Both Duerson and Ryan said when they saw each other in later years, there was always a handshake and often a hug.

"Most rookies thought I didn't like them because I was on them all the time to hurry their progress," Ryan said. "But we got along. He was a normal rookie that way. And I was proud he made the Pro Bowl. That was great."

Of course, it wasn't as if Ryan ever mellowed completely.

Trying to be nice when talking about Ditka at the reunion, he still couldn't resist getting in a few digs.

"I thought he made a great speech, which I didn't do," Ryan said of his first impressions of Ditka, drawing laughter. "I went to some affairs when he first got here and he spoke and he did a hell of a job. And it's still going on with TV. His Viagra commercials are great."

But he was always humble when it came to his players. And Ditka remembered a loyalty Ryan demonstrated that he said was incomparable.

"Buddy stayed the course," Ditka said in 2014. "He knew what he wanted to do and he did it and he wouldn't let anyone deter him from what he thought was right for the Bears or for his players; me, ownership anybody. And he stuck up for his players better than anybody around. Sometimes maybe I had a little shortcoming in that area but he never ever failed to stick up for his players on the defensive side of the ball. They were No. 1 and they should have been. "

"I had great people around me everywhere I went," Ryan said. "I didn't realize it at the time, I thought it was all me. We had a lot of leaders on that ['85] team and I got credit for a lot of things Dan Hampton and those guys did."

For the past 10 years, Hampton has gone to visit Ryan at his Kentucky farm with former teammate Gary Fencik. In late May, they visited with another teammate, Lenny Walterscheid.

"There is great resolution with a lot of things," Hampton said. "You don't know how you're going to feel until something like this happens, but I know he's in a better place. We walked out of Buddy's house knowing we probably wouldn't see him again but it was such a joyous time. He couldn't talk, but you could tell how happy he was that we were there.
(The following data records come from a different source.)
(** * github-cms-sync: a shallow embedding of the sync pipeline

    The development follows the packages of the repository:
    [mapper] (entity filter), [syncer] (detail collector), [enricher]
    (batch enrichment with retry), [heuristic] (ranking and selection),
    [contentful] (remote store client), [cmd] (audit log recorder) and
    [config] (environment loading).

    Go values are modelled as follows: [string] is [String.string] (a byte
    string), [int] is [Z], [time.Time] is the instant as a [Z], a slice is a
    [list], [map[string]interface{}] at the top of an entry is a
    [gmap string value], and an [error] is its text. *)

From Stdlib Require Import ZArith Ascii String List Permutation Sorted Lia Bool.
From Stdlib Require Import DecimalString.
From Stdlib Require DecimalZ.
From stdpp Require Import base tactics option list strings gmap fin_maps.
Import ListNotations.

(** ** Go standard-library helpers *)

Module GoStrings.

(** [strings.HasPrefix s p]. *)
Fixpoint HasPrefix (s p : string) {struct p} : bool :=
  match p, s with
  | EmptyString, _ => true
  | String c p', String d s' => Ascii.eqb c d && HasPrefix s' p'
  | String _ _, EmptyString => false
  end.

(** [strings.Contains s sub]: [sub] occurs somewhere in [s]. *)
Fixpoint Contains (s sub : string) : bool :=
  HasPrefix s sub ||
  match s with
  | EmptyString => false
  | String _ s' => Contains s' sub
  end.

(** [fmt.Sprintf("%d", n)]. *)
Definition itoa (n : Z) : string := NilZero.string_of_int (Z.to_int n).

(** ASCII lowering, the behaviour of [strings.ToLower] on ASCII input. *)
Definition lowerAscii (c : ascii) : ascii :=
  let n := nat_of_ascii c in
  if (Nat.leb 65 n && Nat.leb n 90)%bool then ascii_of_nat (n + 32)%nat else c.

Fixpoint asciiToLower (s : string) : string :=
  match s with
  | EmptyString => EmptyString
  | String c s' => String (lowerAscii c) (asciiToLower s')
  end.

End GoStrings.

(** ** The upstream repository record (go-service-kit/github.Repo) *)

Module Github.

Record Repo := mkRepo {
  Name : string;
  HTMLURL : string;
  Homepage : option string;
  Size : Z;
  PushedAt : Z;
  Fork : bool;
  Archived : bool
}.

End Github.

(** ** sort.Slice

    [sort.Slice] is not stable and its algorithm is not part of its
    contract.  What the callers rely on is the documented contract: the
    result is a rearrangement of the input, and for a [less] that is a
    strict weak ordering no later element is [less] than an earlier one. *)

Definition strict_weak {A} (less : A -> A -> bool) : Prop :=
  (forall a, less a a = false) /\
  (forall a b c, less a b = true -> less b c = true -> less a c = true) /\
  (forall a b c, less a b = false -> less b c = false -> less a c = false).

Class SliceSorter := {
  sortSlice : forall A : Type, (A -> A -> bool) -> list A -> list A;
  sortSlice_perm : forall A (less : A -> A -> bool) l,
      Permutation (sortSlice A less l) l;
  sortSlice_sorted : forall A (less : A -> A -> bool) l,
      strict_weak less ->
      StronglySorted (fun a b => less b a = false) (sortSlice A less l)
}.
Arguments sortSlice {_ A} less l.

(** Insertion sort, one implementation of the contract. *)
Section InsertionSort.
Context {A : Type} (less : A -> A -> bool).

Fixpoint insertBy (x : A) (l : list A) : list A :=
  match l with
  | [] => [x]
  | y :: l' => if less y x then y :: insertBy x l' else x :: l
  end.

Definition insertionSort (l : list A) : list A :=
  fold_right insertBy [] l.

End InsertionSort.

(** Go's [error] is modelled by its text; [nil] is [None]. *)
Definition error := string.

(** ** package mapper *)

Module Mapper.
Import Github.

Record RawProject := mkRawProject {
  Name : string;
  Slug : string;
  GitHubURL : string;
  LiveURL : string;
  Languages : list string;
  ReadmeRaw : string;
  RepoSize : Z;
  PushedAt : Z
}.

Section WithLibraries.
(** [strings.ToLower] *)
Variable ToLower : string -> string.
Context {sorter : SliceSorter}.

(** [sortedLanguages]: the map is given as the list of its entries in the
    order in which this run of [range] visits them. *)
Definition sortedLanguages (languages : list (string * Z)) : list string :=
  let langs := fold_left (fun langs nb => langs ++ [nb]) languages [] in
  let langs := sortSlice (fun i j : string * Z => (snd j <? snd i)%Z) langs in
  map fst langs.

Definition ToRawProject (repo : Repo) (languages : list (string * Z))
    (readme : string) : RawProject :=
  let liveURL := match Homepage repo with Some h => h | None => ""%string end in
  {| Name := Github.Name repo;
     Slug := Github.Name repo;
     GitHubURL := HTMLURL repo;
     LiveURL := liveURL;
     Languages := sortedLanguages languages;
     ReadmeRaw := readme;
     RepoSize := Size repo;
     PushedAt := Github.PushedAt repo |}.

(** One iteration of the loop of [FilterRepos]. *)
Definition filterStep (profileRepo : string) (filtered : list Repo) (r : Repo)
    : list Repo :=
  if Fork r || Archived r then filtered
  else if String.eqb (ToLower (Github.Name r)) profileRepo then filtered
  else filtered ++ [r].

Definition FilterRepos (repos : list Repo) (username : string) : list Repo :=
  let profileRepo := ToLower username in
  fold_left (filterStep profileRepo) repos [].
(** * AyanBot service core: [include/ayan/core/service.h]

    A shallow embedding of the service composition and dispatch engine:
    [RunResult], the process-wide service registry, [ServiceManager] with its
    [ExecuteStack], the lifecycle template [ServiceImpl] and the root
    dispatcher [ServiceSecheduler], followed by the properties of the
    specification that concern them. *)

From stdpp Require Import base gmap strings list.
From Stdlib Require Import ZArith String Ascii OrdersEx Sorted Permutation Lia.

Local Open Scope string_scope.
Local Open Scope Z_scope.
Local Open Scope list_scope.

(** ** [RunResult] *)

(** [using RetCode = int]: only compared with [NoSignaficantRet], never
    computed with, so it is read as an integer. *)
Definition RetCode := Z.

(** [std::any]: empty, or a value together with the name of its type. *)
Inductive any : Type :=
| any_empty
| any_value (type : string) (value : Z).

Record RunResult : Type := mkRunResult {
  ret : RetCode;
  extra : any
}.

Definition NoSignaficantRet : RetCode := 0.

(** [constexpr RunResult() : ret(NoSignaficantRet), extra() {}] *)
Definition RunResult_default : RunResult :=
  {| ret := NoSignaficantRet; extra := any_empty |}.

(** [static RunResult nothing() { return RunResult{}; }] *)
Definition nothing : RunResult := RunResult_default.

Definition ill (r : RunResult) : bool := ret r =? NoSignaficantRet.
Definition success (r : RunResult) : bool := ret r >? NoSignaficantRet.
Definition failed (r : RunResult) : bool := ret r <? NoSignaficantRet.
(** [Message.get_content_type()] of a message that is no part of a
    multipart/digest: the default type is text/plain. *)
Definition get_content_type (m : Message) : str :=
  match get m (u "content-type") with
  | None => u "text/plain"
  | Some value =>
    let ctype := lower (strip (before 59 value)) in
    if Nat.eqb (count 47 ctype) 1 then ctype else u "text/plain"
  end.

(** [Message.get_content_maintype()] *)
Definition get_content_maintype (m : Message) : str :=
  before 47 (get_content_type m).

(** The end of [FeedParser.close()]: the payload of the message is a
    string, never a list of parts, so that a Content-Type of main type
    multipart is a defect. *)
Definition close (root : Message) : Message :=
  if str_eqb (get_content_maintype root) (u "multipart")
  then add_defect root MultipartInvariantViolationDefect
  else root.

(** [BytesHeaderParser().parse(fp)] on a buffer holding [raw] *)
Definition parse (raw : bytes) : result Message :=
  rbind (_parsegen (readlines (universal_newlines (ascii_decode raw))))
    (fun root => Ok (close root)).

End Email.

(** ** The source: constants and [read_line] *)

Definition MAX_HEADERS : nat := 256.
Definition MAX_LINE : nat := 4096.

Section Readers.

Context {S : Type} {stream : StreamReader S}.

(** [read_line(stream)] *)
Definition read_line : M S bytes :=
  fun s =>
    let (line, s') := readline s in
    if MAX_LINE <? length line then (Raise LineTooLong, s')
    else if negb (endswith Byte.eqb line CRLF) then (Raise MissingTerminator, s')
    else (Ok line, s').

(** The [for num in range(MAX_HEADERS): ... else: raise] loop of
    [read_message]; [n] iterations are left and [header_lines] is what has
    been written to the buffer. *)
Fixpoint read_headers (n : nat) (header_lines : bytes) : M S bytes :=
  match n with
  | O => raise TooManyHeaders
  | Datatypes.S n' =>
    header_line <- read_line ;;
    let header_lines := header_lines ++ header_line in
    if bytes_eqb header_line CRLF then ret header_lines
    else read_headers n' header_lines
  end.

(** [read_message(stream)] *)
Definition read_message : M S (bytes * Email.Message) :=
  start_line <- read_line ;;
  header_lines <- read_headers MAX_HEADERS [] ;;
  headers <- lift (Email.parse header_lines) ;;
  ret (start_line, headers).

(** [bytes.decode()] *)
Definition decode (bs : bytes) : result str :=
  match utf8_decode bs with
  | Some s => Ok s
  | None => Raise UnicodeDecodeError
  end.

(** [a, b, c = fields] *)
Definition unpack3 {A} (fields : list A) : result (A * A * A) :=
  match fields with
  | [a; b; c] => Ok (a, b, c)
  | _ => Raise UnpackError
  end.

(** [int(status)] *)
Definition to_int (status : str) : result Z :=
  match int status with
  | Some n => Ok n
  | None => Raise InvalidStatus
  end.

(** [read_request(stream)] *)
Definition read_request : M S (str * Email.Message) :=
  ' (request_line, headers) <- read_message ;;
  text <- lift (decode (drop_last2 request_line)) ;;
  ' (method, uri, version) <- lift (unpack3 (split_None 2 text)) ;;
  if negb (str_eqb method (u "GET")) then raise UnsupportedMethod
  else if negb (str_eqb version (u "HTTP/1.1")) then raise UnsupportedVersion
  else ret (uri, headers).

(** [read_response(stream)] *)
Definition read_response : M S (Z * Email.Message) :=
  ' (status_line, headers) <- read_message ;;
  text <- lift (decode (drop_last2 status_line)) ;;
  ' (version, status, reason) <- lift (unpack3 (split_None 2 text)) ;;
  if negb (str_eqb version (u "HTTP/1.1")) then raise UnsupportedVersion
  else
    status <- lift (to_int status) ;;
    ret (status, headers).

End Readers.
(** * Hugo: page reference index, layout cascade, template identifier
      normalisation and the site build driver.

    A shallow embedding of
    - [hugolib/page_collections.go]  (reference index, [getPageNew]),
    - [output/layout.go]             ([LayoutHandler.For], [regularPageLayouts]),
    - [tpl/.../template_ast_transformers.go] ([paramsKeysToLower] and friends),
    - [hugolib/site.go]              ([Site.Build] and the render phases),
    followed by the properties established about them. *)

From Stdlib Require Import Ascii String List Bool Arith Lia.
From stdpp Require Import base option list gmap strings.

Import ListNotations.
Local Open Scope string_scope.
Local Open Scope list_scope.

(* ===================================================================== *)
(** ** Go's [strings] and [path] packages, on byte strings               *)
(* ===================================================================== *)

(** A Go [string] is a sequence of bytes; [String.string] is the same thing.
    The functions below follow the documented behaviour of the Go standard
    library functions of the same name. *)
Module strings.

(** [strings.HasPrefix(s, prefix)] *)
Definition HasPrefix (s prefix : string) : bool := String.prefix prefix s.

(** [strings.TrimPrefix(s, prefix)] *)
Definition TrimPrefix (s prefix : string) : string :=
  if HasPrefix s prefix
  then String.substring (String.length prefix)
                        (String.length s - String.length prefix) s
  else s.

(** [strings.HasSuffix(s, suffix)] *)
Definition HasSuffix (s suffix : string) : bool :=
  (String.length suffix <=? String.length s)%nat &&
  String.eqb
    (String.substring (String.length s - String.length suffix)
                      (String.length suffix) s)
    suffix.

(** [strings.TrimSuffix(s, suffix)] *)
Definition TrimSuffix (s suffix : string) : string :=
  if HasSuffix s suffix
  then String.substring 0 (String.length s - String.length suffix) s
  else s.

(** [strings.Join(elems, sep)] *)
Definition Join (elems : list string) (sep : string) : string :=
  String.concat sep elems.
There was a peace and contentment."

Fencik brought the '81 letter the Bear defense wrote to owner George Halas all but demanding that Ryan be retained after then-coach Neill Armstrong was fired.

"He read it and he told Buddy 'We bailed your ass out,' and he was laughing, joyous," Hampton recalled. "I can't tell you how happy I was that we were able to see him again and give him a final farewell."